Table 1 Basic Information of the Selected Datasets

Figure 1 Identification of DEGs in the brain of rats after stroke. (A). Volcano plot representing DEGs between MCAO/R groups and SHAM groups shows DEGs in GSE61616 and GSE97537 datasets, respectively. (B). Venn diagrams showing the overlaps of numbers of DEGs between 2 selected GEO datasets.

The GSE97537 microarray data were obtained from rat brain tissue 24 h after ischemia-reperfusion, and the GSE61616 microarray data were obtained from rat brain tissue 7 d after ischemia-reperfusion. One hundred seventy genes were differentially expressed in the early and late acute phase, and most were upregulated (Supplementary Material), despite the 6-day time span. Unfortunately, we could not determine whether these 170 genes were consistently differentially expressed throughout the acute phase or experienced fluctuations. Still, their expression was significantly increased during the time window of 24 h-7 d after ischemia-reperfusion; thus, we speculated there might be a close association between those genes and critical events that determine injury and repair of ischemic brain tissue.

Gene Set Enrichment Analysis (GSEA)

To gain a preliminary understanding of the main roles of all genes in the two selected databases, we performed a GSEA analysis. All gene expression information in the two selected GEO data sets was uploaded to the GSEA software, and the C2, C5, and C7 gene set databases were selected to analyze gene expression profiles at the overall level.
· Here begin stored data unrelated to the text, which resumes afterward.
Lemma decorate_sample name ls v target : line_ok (Line_Sample name ls v) ->
  decorate_one (name ++ label_set ls ++ 32%Z :: v) target = Some (name ++ label_set (ls ++ [(TARGET, target)]) ++ 32%Z :: v).
Proof.
  intros ([Hn _] & Hb & Hls & _ & Hvb). destruct Hn as [_ Hn].
  assert (Ho : Forall (fun c => c <> 123%Z) name /\ Forall (fun c => c <> 125%Z) name) by (apply Forall_and; exact Hb).
  destruct Ho as [Ho Hc]. rw /decorate_one. destruct ls as [|kv ls].
  - cbn [label_set app]. rw (find_char_none 123).
    { apply Forall_app. split; [done|]. constructor; [done|]. eapply Forall_impl; [exact Hvb|]. by intros c [? _]. }
    rw split_space_word //. f_equal. f_equal. rw label_kv_text.
    change (label_set ([] ++ [(TARGET, target)])) with (123%Z :: label_text (TARGET, target) ++ [125%Z]). by rw -app_comm_cons -app_assoc.
  - rw label_set_snoc // label_kv_text. generalize (label_text (TARGET, target)). intros kv_text. set inside := join_commas _. assert (Hin : no_close inside) by by apply inside_close.
    assert (El : label_set (kv :: ls) = 123%Z :: inside ++ [125%Z]) by done. rw El.
    change ((123%Z :: inside ++ [125%Z]) ++ 32%Z :: v) with (123%Z :: (inside ++ [125%Z]) ++ 32%Z :: v).
    rw (find_char_app 123 name) // (find_char_app 125 name) //. cbn [find_char fmap option_fmap option_map Z.eqb Pos.eqb].
    rw -!app_assoc. cbn [app]. rw (find_char_app 125 inside) //. cbn [find_char fmap option_fmap option_map Z.eqb Pos.eqb].
    rw (proj2 (Nat.ltb_ge _ _)); [lia|].
    assert (Ei : take (length name + S (length inside + 0) - (length name + 0 + 1)) (drop (length name + 0 + 1) (name ++ 123%Z :: inside ++ 125%Z :: 32%Z :: v)) = inside).
    { rw drop_app_ge; [lia|]. replace (length name + 0 + 1 - length name) with 1 by lia. cbn [drop].
      replace (length name + S (length inside + 0) - (length name + 0 + 1)) with (length inside) by lia. by rw take_app_length. }
    rw Ei bool_decide_false; [by apply inside_visible; apply Forall_cons_1 in Hls as [? _]|].
    f_equal. rw take_app_ge; [lia|]. replace (S (length name + 0) - length name) with 1 by lia. cbn [take].
    rw drop_app_ge; [lia|]. replace (length name + S (length inside + 0) - length name) with (S (length inside)) by lia. cbn [drop].
    rw drop_app_length take_0. by do 2 (cbn [app]; rw -?app_assoc).
Qed.

(** ** Whole pages *)

Lemma cut_cr_none l : Forall (fun c => c <> 13%Z) l -> cut_cr l = l.
Proof.
  intros Hl. rw /cut_cr. destruct (reverse l) as [|c r] eqn:E; [done|]. rw -Forall_reverse E in Hl.
  apply Forall_cons_1 in Hl as [Hc _]. by rw (proj2 (Z.eqb_neq c 13) Hc).
Qed.

Lemma decorate_text target l : line_ok l -> decorate_line target (cut_cr (page_text (to_page l))) = page_text (to_page (tag target l)).
Proof.
  destruct l as [t|name ls v]; intros Hl; cbn [to_page page_text tag].
  - rw cut_cr_none; [|done]. constructor; [done|]. eapply Forall_impl; [exact Hl|]. by intros c [_ ?].
  - pose proof Hl as ([Hw Hn] & _ & _ & Hv & _). rw (proj2 (sample_trim name (label_set ls) v Hw Hv)) /decorate_line decorate_sample //.
    destruct (word_ends _ Hw) as [Hh _]. destruct name as [|c name]; [by destruct Hw|]. apply Forall_cons_1 in Hn as [[_ Hc] _].
    cbn [app trim_start]. rw (Hh c eq_refl). rw bool_decide_false // /starts_with. cbn [strip_prefix]. by rw (proj2 (Z.eqb_neq 35 c)).
Qed.
Definition desired_replicas (total_queue max_queue_per_replica lo hi : Z) : Z :=
  let per := Z.max max_queue_per_replica 1 in
  clamp_u32 (div_ceil total_queue per) lo (Z.max hi lo).

(** [sum] of [u32]s wraps in the release build. *)
Definition total_queue (model : string) (hbs : list Heartbeat) : Z :=
  (foldr (fun h acc => if hb_ready h && bool_decide (hb_model h = Some model) then hb_queue_depth h + acc else acc) 0 hbs mod 2 ^ 32)%Z.

Definition pool_key (p : ModelPool) : string := default "default" (pool_namespace p) +:+ "/" +:+ pool_name p.

Abbreviation LastScale := (gmap string Z).

(** What the planner asks of Kubernetes for a pool: a patch of its decode
    replicas, or nothing. [patch_ok] is the answer. *)
Definition plan_pool (patch_ok : bool) (now : Z) (p : ModelPool) (slo : SloSpec) (max_queue : Z) (hbs : list Heartbeat) (last : LastScale)
    : LastScale * option Z * result unit Error :=
  if (max_queue =? 0)%Z then (last, None, Ok tt)
  else
    let current := mp_decode_replicas (pool_spec p) in
    let lo := default DEFAULT_MIN_REPLICAS (slo_min slo) in
    let hi := default current (slo_max slo) in
    let desired := desired_replicas (total_queue (mp_model (pool_spec p)) hbs) max_queue lo hi in
    if (desired =? current)%Z then (last, None, Ok tt)
    else
      let cooldown := secs (default DEFAULT_COOLDOWN_SECS (slo_cooldown_secs slo)) in
      if (match last !! pool_key p with Some t => (duration_since now t <? cooldown)%Z | None => false end) then (last, None, Ok tt)
      else if patch_ok then (<[pool_key p := now]> last, Some desired, Ok tt)
      else (last, None, Err (Error_Unavailable "patch model pool spec")).

(** The pools of a tick: those with a target. A pool's error is logged. *)
Definition slo_of (p : ModelPool) : option (SloSpec * Z) := s ← mp_slo (pool_spec p); q ← slo_max_queue s; Some (s, q).

Fixpoint plan_pools (patch_ok : string -> bool) (now : Z) (pools : list ModelPool) (hbs : list Heartbeat) (last : LastScale)
    : LastScale * list (string * Z) :=
  match pools with
  | [] => (last, [])
  | p :: pools =>
      match slo_of p with
      | None => plan_pools patch_ok now pools hbs last
      | Some (slo, q) =>
          let '(last, patch, _) := plan_pool (patch_ok (pool_key p)) now p slo q hbs last in
          let (last, more) := plan_pools patch_ok now pools hbs last in
          (last, match patch with Some d => (pool_key p, d) :: more | None => more end)
      end
  end.

Definition planner_tick `{SerdeJson} (f : EtcdFaults) (patch_ok : string -> bool) (now : Z) (pools : list ModelPool) (e : Etcd) (last : LastScale)
    : LastScale * list (string * Z) * result unit Error :=
  if forallb (fun p => match slo_of p with Some _ => false | None => true end) pools then (last, [], Ok tt)
  else
    match fetch_heartbeats f e with
    | Err x => (last, [], Err x)
    | Ok hbs => let (last, patches) := plan_pools patch_ok now pools hbs last in (last, patches, Ok tt)
    end.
The fundamentally enriched gene sets were situated in a default cut-off as P-value < 0. 05, FDR < 0. 25. The analysis results showed that both gene sets were significantly enriched in the defense response, complement, and coagulation cascades (Figure 2A and B), which may be associated with neurovascular inflammation after stroke.

Figure 2 GSEA analysis of the two GEO datasets. (A) GSEA analysis results for GSE61616. (B) GSEA analysis results for GSE97537.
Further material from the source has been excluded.